Masalahnya, hukum kita masih mewajibkan dilakukannya visum et repertum untuk kasus pemerkosaan. Sederhananya, dalam visum et repertum, dokter memeriksa kondisi fisik korban untuk mencari tahu seberapa jauh kekerasan yang ia alami. Lalu, bagaimana jika kejadiannya sudah berbulan-bulan lalu dan tanda kekerasan fisik itu sudah banyak yang hilang?
Ini yang jadi masalah. Harusnya, menurut Kombes. Pol Sri Rumiati, pemeriksaan psikologis wajib juga dilakukan. Alasannya masuk akal: luka batin atau psikologis pasti akan lebih membekas daripada luka fisik. Tapi, hasil pemeriksaan psikologis belum sekuat visum et repertum di muka hukum.
3. Stigma dari Masyarakat
Apakah kamu pernah ke klinik atau dokter untuk memeriksa kesehatanmu? Kenapa tidak?
Jika kamu menjawab “karena aku enggak merasa sakit”, pemikiranmu serupa dengan anak-anak muda lainnya yang diteliti oleh Rutgers WPF pada tahun 2014. Banyak orang ogah mengakses layanan kesehatan karena menurut mereka layanan kesehatan hanya perlu jika mereka sakit. Belum lagi ketakutan untuk dicibir orang jika ke klinik (khususnya klinik kesehatan reproduksi).
Stigma ini adalah salah satu alasan kenapa belum banyak anak muda yang mengakses layanan kesehatan. Padahal, tak peduli kamu merasa sehat atau tidak, memeriksa kesehatan secara rutin itu perlu. Apalagi, banyak infeksi menular seksual tidak menunjukkan gejala apa pun selama bertahun-tahun, sampai semuanya sudah terlambat.

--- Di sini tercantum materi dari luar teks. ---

(** C10. Element 0 of [compress(option_values, tsv_lkup_cdf)] is taken
    without a guard. On a surviving row of numbers the selection succeeds
    exactly when one of the first [k] running sums of the row is above the
    coordinate, [k] being the number of headers that contain [Option=]:
    [compress] pairs the option names with the running sums by position.
    Otherwise it raises [IndexError], which nothing catches: the sample
    raises it, and so does every run that gets to the sample. *)
Theorem select_option_unguarded tsv_hash dependency_hash attr_order
    sample_matrix sample_index sample_vector pre attr post vs ctx x t weights :
  sample_column sample_matrix sample_index = Ok sample_vector →
  attr_order = pre ++ attr :: post →
  selects tsv_hash sample_vector 0 (deepcopy dependency_hash) pre vs ctx →
  sample_vector !! length pre = Some x →
  filtered_lookup tsv_hash ctx attr = Ok t →
  df_shape0 t = 1%nat →
  numbers (concat (df_values t)) = Ok weights →
  (leading_sum_exceeds t x ↔ ∃ v, select_option t x = Ok v)
  ∧ (¬ leading_sum_exceeds t x →
       select_option t x = Raise IndexError
       ∧ (∀ io, _com_execute_sample tsv_hash dependency_hash attr_order sample_matrix
                  sample_index io = Raise IndexError)
       ∧ ∀ before after io io',
           run_samples tsv_hash dependency_hash attr_order sample_matrix before io
             = Ok io' →
           run_samples tsv_hash dependency_hash attr_order sample_matrix
                       (before ++ sample_index :: after) io = Raise IndexError).
Proof.
  intros Hsv Horder Hwalk Hx Ht Hone Hw.
  destruct (select_option_cases t x weights Hw) as [Hiff Hraise].
  split; [done|]. intros Hnot. specialize (Hraise Hnot).
  assert (Hsample : ∀ io, _com_execute_sample tsv_hash dependency_hash attr_order
                            sample_matrix sample_index io = Raise IndexError).
  { intros io.
    rewrite (execute_sample_reaches tsv_hash dependency_hash attr_order sample_matrix
               sample_index sample_vector pre attr post vs ctx x t io
               Hsv Horder Hwalk Hx Ht).
    by rewrite Hone, Hraise. }
  split; [done|]. split; [done|]. by apply run_samples_raises.
Qed.

(** C10, as first stated, fails on a table with a count column in front of
    its option: at the coordinate 0.5 the running sum at the column
    [Option=A] is 1, above the coordinate, and yet the selection raises
    [IndexError], because the name "A" is paired with the running sum 0.1
    of the count column. *)
Lemma option_column_exceeds_yet_index_error :
  option_column_exceeds tsv_counted 0.5
  ∧ select_option tsv_counted 0.5 = Raise IndexError
  ∧ ¬ ((∃ v, select_option tsv_counted 0.5 = Ok v)
       ↔ option_column_exceeds tsv_counted 0.5).
Proof.
  assert (Hex : option_column_exceeds tsv_counted 0.5).
  { exists [0.1; 0.9]%float, 1%nat, "Option=A", (0.1 + 0.9)%float.
    split_and!; reflexivity. }
  split; [done|]. split; [reflexivity|].
  intros [_ Hiff]. destruct (Hiff Hex) as [v Hv]. vm_compute in Hv. discriminate.
Qed.

(** Sample 1 of the example walks "A" to "y"; the gapped "B" has no row for
    it. Sample 0 walks "A" to "x"; the doubled "B" has two rows for it. *)
Lemma execute_sample_zero_or_many_rows_witness :
  (sample_column example_matrix 1 = Ok [0.75; 0.1]%float
   ∧ df_shape0 (mkDataFrame ["Option=p"; "Option=q"] []) = 0%nat
   ∧ ∀ io, _com_execute_sample [("A", tsv_A); ("B", tsv_B_gap)] example_dependency_hash
             ["A"; "B"] example_matrix 1 io
           = Ok (mkIO (csv_file io)
                      (warnings io ++
                       [mkWarning "B" 1 [("A", PStr "y"); ("B", PList ["A"])]])))
  ∧ (sample_column example_matrix 0 = Ok [0.25; 0.5]%float
     ∧ ∀ io, _com_execute_sample [("A", tsv_A); ("B", tsv_B_dup)] example_dependency_hash
               ["A"; "B"] example_matrix 0 io
             = Raise (RuntimeError (not_one_row_message "B" 0))).
Proof.
  split.
  - split; [reflexivity|]. split; [reflexivity|].
    refine (proj1 (proj1 (execute_sample_zero_or_many_rows
      [("A", tsv_A); ("B", tsv_B_gap)] example_dependency_hash ["A"; "B"]
      example_matrix 1 [0.75; 0.1]%float ["A"] "B" [] ["y"]
      [("A", PStr "y"); ("B", PList ["A"])] 0.1%float
      (mkDataFrame ["Option=p"; "Option=q"] []) _ _ _ _ _) _)).
    + reflexivity.
    + reflexivity.
    + eapply walk_cons; [reflexivity|reflexivity|reflexivity|reflexivity|apply walk_nil].
    + reflexivity.
    + reflexivity.
    + reflexivity.
  - split; [reflexivity|].
    refine (proj1 (proj2 (execute_sample_zero_or_many_rows
      [("A", tsv_A); ("B", tsv_B_dup)] example_dependency_hash ["A"; "B"]
      example_matrix 0 [0.25; 0.5]%float ["A"] "B" [] ["x"]
      [("A", PStr "x"); ("B", PList ["A"])] 0.5%float
      (mkDataFrame ["Option=p"; "Option=q"]
         [[CNum 0.25; CNum 0.75]; [CNum 0.75; CNum 0.25]]) _ _ _ _ _) _)).
    + reflexivity.
    + reflexivity.
    + eapply walk_cons; [reflexivity|reflexivity|reflexivity|reflexivity|apply walk_nil].
    + reflexivity.
    + reflexivity.
    + unfold df_shape0. simpl. lia.
Defined.


(** The counted table at the coordinate 0.5: its only leading running sum
    is 0.1, so the sample raises [IndexError]. *)
Lemma select_option_unguarded_witness :
  sample_column [[0.5]%float] 0 = Ok [0.5]%float
  ∧ filtered_lookup [("C", tsv_counted)] (deepcopy [("C", [])]) "C" = Ok tsv_counted
  ∧ df_shape0 tsv_counted = 1%nat
  ∧ numbers (concat (df_values tsv_counted)) = Ok [0.1; 0.9]%float
  ∧ ¬ leading_sum_exceeds tsv_counted 0.5
  ∧ ∀ io, _com_execute_sample [("C", tsv_counted)] [("C", [])] ["C"] [[0.5]%float] 0 io
          = Raise IndexError.
Proof.
  assert (Hnot : ¬ leading_sum_exceeds tsv_counted 0.5).
  { intros (w & j & c & Hw & Hj & Hc & Hlt).
    injection Hw as <-. destruct j as [|j]; [|vm_compute in Hj; lia].
    injection Hc as <-. discriminate. }
  split; [reflexivity|]. split; [reflexivity|]. split; [reflexivity|].
  split; [reflexivity|]. split; [exact Hnot|].
  refine (proj1 (proj2 (proj2 (select_option_unguarded
    [("C", tsv_counted)] [("C", [])] ["C"] [[0.5]%float] 0 [0.5]%float [] "C" [] []
    (deepcopy [("C", [])]) 0.5%float tsv_counted [0.1; 0.9]%float _ _ _ _ _ _ _) Hnot))).
  - reflexivity.
  - reflexivity.
  - apply walk_nil.
  - reflexivity.
  - reflexivity.
  - reflexivity.
  - reflexivity.
Defined.

(** ** Reproducibility of a sampling run *)

(** On float64, [q <= 1] without [q == 1] is [q < 1]. *)
Lemma float_le_ne_lt (q r : float) :
  (q <=? r)%float = true → (q =? r)%float = false → (q <? r)%float = true.
Proof.
  rewrite FloatAxioms.leb_spec, FloatAxioms.eqb_spec, FloatAxioms.ltb_spec.
  unfold SFleb, SFeqb, SFltb. by destruct (SFcompare _ _) as [[]|].
Qed.

Lemma replace_one_range q :
  (0 <=? q)%float = true → (q <=? 1)%float = true →
  (0 <=? replace_one q)%float = true ∧ (replace_one q <? 1)%float = true.
Proof.
  intros H0 H1. unfold replace_one. destruct (q =? 1)%float eqn:Heq.
  - split; reflexivity.
  - split; [done|]. by apply float_le_ne_lt.
Qed.

Lemma replace_one_at_bound q :
  (q =? 1)%float = true → replace_one q = 0.999999%float.
Proof. intros Heq. unfold replace_one. by rewrite Heq. Qed.

Lemma sobol_sampling_range gen n_dims n_samples :
  unit_hypercube gen →
  Forall (Forall (fun q => (0 <=? q)%float = true ∧ (q <? 1)%float = true))
         (_com_execute_sobol_sampling gen n_dims n_samples).
Proof.
  intros Hcube. unfold _com_execute_sobol_sampling.
  specialize (Hcube n_dims n_samples 0%nat).
  induction Hcube as [|row rows Hrow _ IH]; simpl; constructor; [|done].
  induction Hrow as [|q qs [H0 H1] _ IHq]; simpl; constructor; [|done].
  by apply replace_one_range.
Qed.

Lemma execute_sample_row tsv_hash dependency_hash attr_order sample_matrix index io :
  csv_of (_com_execute_sample tsv_hash dependency_hash attr_order sample_matrix index io)
  = (rows ← accepted_row tsv_hash dependency_hash attr_order sample_matrix index;
     Ok (csv_file io +:+ str_concat rows)).
Proof.
  unfold _com_execute_sample, accepted_row.
  destruct (sample_column sample_matrix index) as [sv|e]; simpl; [|done].
  destruct (sample_attrs _ _ _ _ _ _ _) as [[rv|w]|e]; simpl; [|by rewrite str_app_nil_r|done].
  by rewrite str_app_nil_r.
Qed.

Lemma str_concat_app (xs ys : list string) :
  str_concat (xs ++ ys) = str_concat xs +:+ str_concat ys.
Proof.
  induction xs as [|x xs IH]; simpl; [done|]. by rewrite IH, str_app_assoc.
Qed.

#[local] Arguments accepted_rows : simpl never.

Lemma accepted_rows_cons tsv_hash dependency_hash attr_order sample_matrix index schedule :
  accepted_rows tsv_hash dependency_hash attr_order sample_matrix (index :: schedule) =
  match accepted_row tsv_hash dependency_hash attr_order sample_matrix index with
  | Ok rows => rows
  | Raise _ => []
  end ++ accepted_rows tsv_hash dependency_hash attr_order sample_matrix schedule.
Proof. reflexivity. Qed.

(** A run over a schedule either meets a sample that raises, or appends the
    lines of its samples in the order of the schedule. *)
Lemma run_samples_rows tsv_hash dependency_hash attr_order sample_matrix schedule :
  ∀ io,
    match run_samples tsv_hash dependency_hash attr_order sample_matrix schedule io with
    | Ok io' =>
        Forall (sample_returns tsv_hash dependency_hash attr_order sample_matrix) schedule
        ∧ csv_file io' = csv_file io +:+
            str_concat (accepted_rows tsv_hash dependency_hash attr_order sample_matrix
                          schedule)
    | Raise _ =>
        ¬ Forall (sample_returns tsv_hash dependency_hash attr_order sample_matrix) schedule
    end.
Proof.
  unfold run_samples. induction schedule as [|index schedule IH]; intros io; simpl.
  - split; [constructor|]. by rewrite str_app_nil_r.
  - pose proof (execute_sample_row tsv_hash dependency_hash attr_order sample_matrix
                  index io) as Hrow.
    destruct (_com_execute_sample _ _ _ _ index io) as [io1|e]; simpl in *.
    + destruct (accepted_row _ _ _ _ index) as [rows|e] eqn:Hrows; simpl in Hrow; [|done].
      injection Hrow as Hcsv. specialize (IH io1).
      destruct (for_each _ schedule io1) as [io2|e].
      * destruct IH as [Hall Hio2]. split; [constructor; [by eexists|done]|].
        rewrite accepted_rows_cons, Hrows.
        by rewrite Hio2, Hcsv, str_concat_app, str_app_assoc.
      * intros Hall. apply IH. by inversion Hall.
    + destruct (accepted_row _ _ _ _ index) as [rows|e'] eqn:Hrows; simpl in Hrow; [done|].
      intros Hall. inversion Hall as [|?? [rows Hok] _]. congruence.
Qed.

4. Fasilitas yang Tidak Memadai
Jika kamu sudah berpikir, “Iya sih, kayaknya aku harus cek ke klinik”, tapi tidak ada klinik yang dekat dengan rumah kamu. Perjalanan ke klinik terdekat harus kamu tempuh dengan sepeda motor yang tidak kamu miliki. Kalaupun akhirnya kamu bisa meminjam sepeda motor orang tua atau menumpang teman, ternyata klinik itu tutup tak lama setelah jam pulang sekolah. Kalaupun tempat itu buka di jam dan hari yang oke, ternyata petugas di sana ogah-ogahan melayani kamu karena kamu masih muda, dan tidak mau memberi layanan, informasi atau obat tertentu (yang sebenarnya kamu butuhkan) hanya karena kamu muda.
Sayangnya, belum semua klinik di Indonesia sudah ramah remaja. Kalau kamu ingin klinik yang oke, buka-buka saja di Direktori Layanan kami.

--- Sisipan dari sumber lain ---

(** X20. With security disabled on the controller, [setup] sets up no
    security: whatever its outcome, it does not set an encryption level,
    registers no security callbacks and sets no security parameter. With
    security enabled and the Bluetooth controller coming up, it registers
    the controller for the security callbacks. *)
Theorem setup_honours_security_flag
    (BLE_ONLY WIFI_ONLY : Z) (App : Application) (Factory : BLEComponentHandlerFactory)
    (this : instance) (w w' : world) :
  setup BLE_ONLY WIFI_ONLY App Factory this w = Some w' ->
  (security_enabled (controllers w this) = false ->
   emits (fun e => negb (is_security_call e)) w w') /\
  (security_enabled (controllers w this) = true -> bluetooth_starts w ->
   exists before after,
     trace w' = trace w ++ before
                ++ External (BLEDevice_setSecurityCallbacks this) :: after).
Proof.
  intros Hsetup. unfold setup in Hsetup.
  set (w1 := initialize_ble_mode BLE_ONLY this _) in Hsetup.
  assert (emits (fun e => negb (is_security_call e)) w w1) as E1.
  { subst w1.
    eapply emits_trans; [|apply initialize_ble_mode_emits, harmless_no_security].
    by apply emits_emit. }
  assert (security_enabled (controllers w1 this) = security_enabled (controllers w this))
    as Hs1.
  { subst w1. unfold initialize_ble_mode. simpl. by rewrite decide_True. }
  assert (bluetooth_starts w -> bluetooth_starts w1) as Hbt1 by done.
  clearbody w1.
  pose proof (setup_ble_emits_no_security this w1) as E2.
  pose proof (setup_ble_controllers this w1) as C2.
  pose proof (setup_ble_starts this w1) as Hok.
  destruct (setup_ble this w1) as [started w2]. simpl in E2, C2, Hok.
  destruct started; simpl in Hsetup.
  - set (w3 := emit _ match global_ble_controller w2 with
                      | Some _ => _ | None => _ end) in Hsetup.
    assert (emits (fun e => negb (is_security_call e)) w2 w3 /\
            controllers w3 = controllers w2) as (E3 & C3).
    { subst w3. destruct (global_ble_controller w2); split; try done; emits_steps. }
    clearbody w3.
    destruct (setup_ble_server_and_services _ _ _ _ w3) as [w4|] eqn:H4; [|done].
    injection Hsetup as <-.
    pose proof (setup_ble_server_and_services_emits _ _ _ _ _ _ _
                  harmless_no_security H4) as E4.
    pose proof (setup_ble_server_and_services_security _ _ _ _ _ _ H4) as Hs4.
    rewrite C3, C2, Hs1 in Hs4.
    assert (emits (fun e => negb (is_security_call e)) w w4) as E
      by (do 3 (eapply emits_trans; [|eassumption]); done).
    split.
    + intros Hoff.
      rewrite enable_ble_security_disabled by (simpl; congruence).
      eapply emits_trans; [exact E|]. emits_steps.
    + intros Hon _. destruct E as (evs & Htrace & _).
      unfold enable_ble_security. simpl. rewrite Hs4, Hon. simpl.
      rewrite Htrace. eexists (evs ++ [_; _; _]), [_; _; _; _; _; _; _].
      by rewrite <- !app_assoc.
  - injection Hsetup as <-. split.
    + intros _. by eapply emits_trans.
    + intros _ Hbt. specialize (Hok (Hbt1 Hbt)). done.
Qed.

5. Karena Kita Mudah Menganggap Sesuatu yang Salah itu Lumrah
Ada laki-laki melakukan kekerasan dalam pacaran pada pasangannya. Pasangannya tidak boleh nongkrong dengan teman-temannya, harus lapor setiap 1 x 24 jam kayak sama satpam kompleks, dan dibentak-bentak kalau tidak menurut. Kita menganggapnya lumrah, karena “cemburu itu tanda sayang” dan “laki-laki memang seharusnya mengatur perempuan”.
Ada orang yang kabur dari pasangannya karena pasangannya melakukan kekerasan. Entah kekerasan dalam pacaran atau kekerasan dalam rumah tangga. Kita bilang dia bikin malu keluarga karena kabur dari suaminya.
Ada orang yang diperkosa. Pelakunya sudah ditangkap, kasusnya sudah jelas, korban sudah melapor ke polisi. Diam-diam kita berbisik ke satu sama lain, “Pantas saja dia diperkosa kan hobinya pakai baju yang minim-minim.” Padahal orang yang mengenakan hijab pun ada yang diperkosa.
Jika kita menolerir hal-hal dalam keseharian kita yang terkesan kecil, namun sebenarnya sangat salah, sebenarnya kita sedang menciptakan lingkaran setan yang luar biasa.